Ideally, sqlx would provide an implementation of Executor<'a> for &'a mut E where E:Executor.

If you're ok excluding the &Pool option, you might be able to write something like this:

fn f<E>(exec:&mut E) where for<'a> &'a mut E: Executor<'a> {
    // ...
}

Thanks, this is exactly the kick in the brainstem I needed.

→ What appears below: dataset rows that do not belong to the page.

(* ===== verification/AdmissionSafety.v ===== *)
(** * Admission: what a claim preserves

    A claim starts at most one execution.  The workspace it runs in was free, so that two
    executions that may still have a process never share a directory; and with the children
    reserved for it the execution fits its host's harness, its category and its shared limits. *)

From S2P Require Import Prelude Contracts Conditions WorkerContracts Schema Records Auth Samples MissionTree Missions Ledger Usage Capacity Sessions Assignments Settlement Runs Workspaces Labels Objectives Phases Leases Admission.

(** ** Owners

    Assignments keep their run and their category, and runs their orchestration, while new
    assignments get identifiers that were never used. *)

Definition fresh_assignments (d : DB) : Prop := forall i, is_Some (tb_assignment d !! i) -> (i < db_next d)%positive.

Definition owners (d d' : DB) : Prop :=
  (db_next d <= db_next d')%positive
  /\ (fresh_assignments d ->
      fresh_assignments d'
      /\ (forall i a, tb_assignment d !! i = Some a ->
            exists a', tb_assignment d' !! i = Some a' /\ a_run_id a' = a_run_id a /\ a_category a' = a_category a
              /\ a_role a' = a_role a)
      /\ forall i r, tb_run d !! i = Some r -> exists r', tb_run d' !! i = Some r' /\ r_orchestration r' = r_orchestration r).

#[export] Instance owners_preorder : PreOrder owners.
Proof.
  split.
  - intros d. split; [done|]. eauto 10.
  - intros d1 d2 d3 [N1 H1] [N2 H2]. split; [lia|]. intros F1. destruct (H1 F1) as (F2 & A1 & R1).
    destruct (H2 F2) as (F3 & A2 & R2). split; [done|]. split.
    + intros i a Ha. destruct (A1 i a Ha) as (b & Hb & E1 & E2 & E3). destruct (A2 i b Hb) as (c & Hc & E4 & E5 & E6).
      exists c. repeat split; congruence.
    + intros i r Hr. destruct (R1 i r Hr) as (s & Hs & E1). destruct (R2 i s Hs) as (t & Ht & E2). exists t. split; congruence.
Qed.

Lemma owners_same d d' :
  (db_next d <= db_next d')%positive -> tb_assignment d' = tb_assignment d -> tb_run d' = tb_run d -> owners d d'.
Proof.
  intros Hn Ha Hr. split; [done|]. intros F. unfold fresh_assignments in *. rewrite Ha, Hr. split; [|eauto 10].
  intros i Hi. specialize (F i Hi). lia.
Qed.

#[export] Hint Extern 0 (Quiet owners _) => (split; intros; apply owners_same; cbn; (lia || reflexivity)) : typeclass_instances.

Lemma owners_create_assignment (v : uid -> instant -> assignment) : Keeps owners (create v).
Proof.
  intros d a d' H. injection H as <- <-. split; cbn; [lia|]. intros F. split; [|split; [|eauto]].
  - intros i. cbn. rewrite lookup_insert_is_Some'. intros [->|Hi%F]; lia.
  - intros i a Ha. exists a. split; [|done]. rewrite lookup_insert_ne; [done|]. intros <-.
    assert (is_Some (tb_assignment d !! db_next d)) as E%F by eauto. lia.
Qed.
#[export] Hint Resolve owners_create_assignment : frame.

Lemma owners_change_assignment i e (f : assignment -> assignment) :
  (forall a, a_run_id (f a) = a_run_id a /\ a_category (f a) = a_category a /\ a_role (f a) = a_role a) -> Keeps owners (change i e f).
Proof.
  intros Hf d a d' (b & Hb & _ & -> & ->)%change_Ok. cbn in Hb. split; [done|]. intros F. split; [|split; [|eauto]].
  - intros j. cbn. rewrite lookup_insert_is_Some'. intros [->|Hj%F]; [apply F; eauto|done].
  - intros j c Hc. cbn. destruct (decide (i = j)) as [<-|].
    + rewrite lookup_insert_eq. rewrite Hb in Hc. injection Hc as <-. eexists. split; [done|]. apply Hf.
    + rewrite lookup_insert_ne by done. eauto.
Qed.
#[export] Hint Extern 1 (Keeps owners (change _ _ _)) => (apply owners_change_assignment; intros ?; repeat split; reflexivity) : frame.

Lemma owners_change_run i e (f : run -> run) :
  (forall r, r_orchestration (f r) = r_orchestration r) -> Keeps owners (change i e f).
Proof.
  intros Hf d a d' (b & Hb & _ & -> & ->)%change_Ok. cbn in Hb. split; [done|]. intros F. split; [done|]. split; [eauto 10|].
  intros j c Hc. cbn. destruct (decide (i = j)) as [<-|].
  - rewrite lookup_insert_eq. rewrite Hb in Hc. injection Hc as <-. eexists. split; [done|]. apply Hf.
  - rewrite lookup_insert_ne by done. eauto.
Qed.
#[export] Hint Extern 1 (Keeps owners (change _ _ _)) => (apply owners_change_run; intros ?; reflexivity) : frame.

#[export] Hint Extern 1 (Keeps owners (modify _)) =>
  (apply keeps_modify; intros; apply owners_same; cbn; (lia || reflexivity)) : frame.

Lemma owners_link_mission i n l : Keeps owners (link_mission i n l).
Proof. unfold link_mission. frame. Qed.
#[export] Hint Resolve owners_link_mission : frame.

Lemma owners_create_row actor data k b c : Keeps owners (create_assignment actor data k b c).
Proof. unfold create_assignment. frame. Qed.
#[export] Hint Resolve owners_create_row : frame.

Lemma owners_ensure_successor template r au : Keeps owners (ensure_successor template r au).
Proof. unfold ensure_successor, child_mission, parse_mission, system_actor, change_assignment. frame. Qed.
#[export] Hint Resolve owners_ensure_successor : frame.

Lemma owners_admitted template item r : Keeps owners (admitted template item r).
Proof. unfold admitted, planner_of, change_assignment. frame. Qed.
#[export] Hint Resolve owners_admitted : frame.

(** ** Sums over a table *)

Lemma sum_by_filter_cons {A} (f : A -> Z) p x l :
  sum_by f (List.filter p (x :: l)) = (if p x then f x else 0) + sum_by f (List.filter p l).
Proof. cbn. by destruct (p x). Qed.

Lemma filter_Permutation {A} (p : A -> bool) l l' : l ≡ₚ l' -> List.filter p l ≡ₚ List.filter p l'.
Proof. induction 1; cbn; repeat case_match; eauto using Permutation. Qed.

(** The total of the selected rows of a table, after a row is inserted at a new key. *)
Lemma sum_by_insert {A} (f : A -> Z) p (m : gmap uid A) k x :
  m !! k = None ->
  sum_by f (List.filter p (map snd (map_to_list (<[k := x]> m))))
  = (if p x then f x else 0) + sum_by f (List.filter p (map snd (map_to_list m))).
Proof.
  intros Hk. rewrite <- sum_by_filter_cons. apply sum_by_Permutation, filter_Permutation.
  by rewrite map_to_list_insert.
Qed.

I ended up with this:

pub trait WithExecutor<'e> {
    type Executor: Executor<'e, Database = sqlx::postgres::Postgres>;

    fn executor(&'e mut self) -> Self::Executor;
}

impl<'p> WithExecutor<'p> for Repository<sqlx::postgres::PgPool> {
    type Executor = &'p sqlx::postgres::PgPool;

    fn executor(&'p mut self) -> Self::Executor {
        &self.executor
    }
}

impl<'t, 'c> WithExecutor<'t> for Repository<sqlx::Transaction<'c, sqlx::Postgres>>
where
    'c: 't,
{
    type Executor = &'t mut sqlx::Transaction<'c, sqlx::Postgres>;

    fn executor(&'t mut self) -> Self::Executor {
        &mut self.executor
    }
}

impl<'e, T> Repository<T>
where
    Self: WithExecutor<'e>,
{
    pub async fn submit<R, N, O, I>(
        &'e mut self,
        submission: Submission<R, N, O, I>,
    ) -> Result<Filed<R, N, O, I>>
    where
        R: Submit + Unpin + Send,
        N: Serialize + DeserializeOwned,
        O: Serialize + DeserializeOwned,
        I: Serialize + DeserializeOwned,
    {
        let submission = submission.into_storage()?;
        let result = R::submit(submission).fetch_one(self.executor()).await?; // <-- the troublesome line from my original post
        let result = result.into_app()?;

        Ok(result)
    }
}

It has some ergonomics issues, but nothing insurmountable. Thanks a ton for reminding me that this is an option.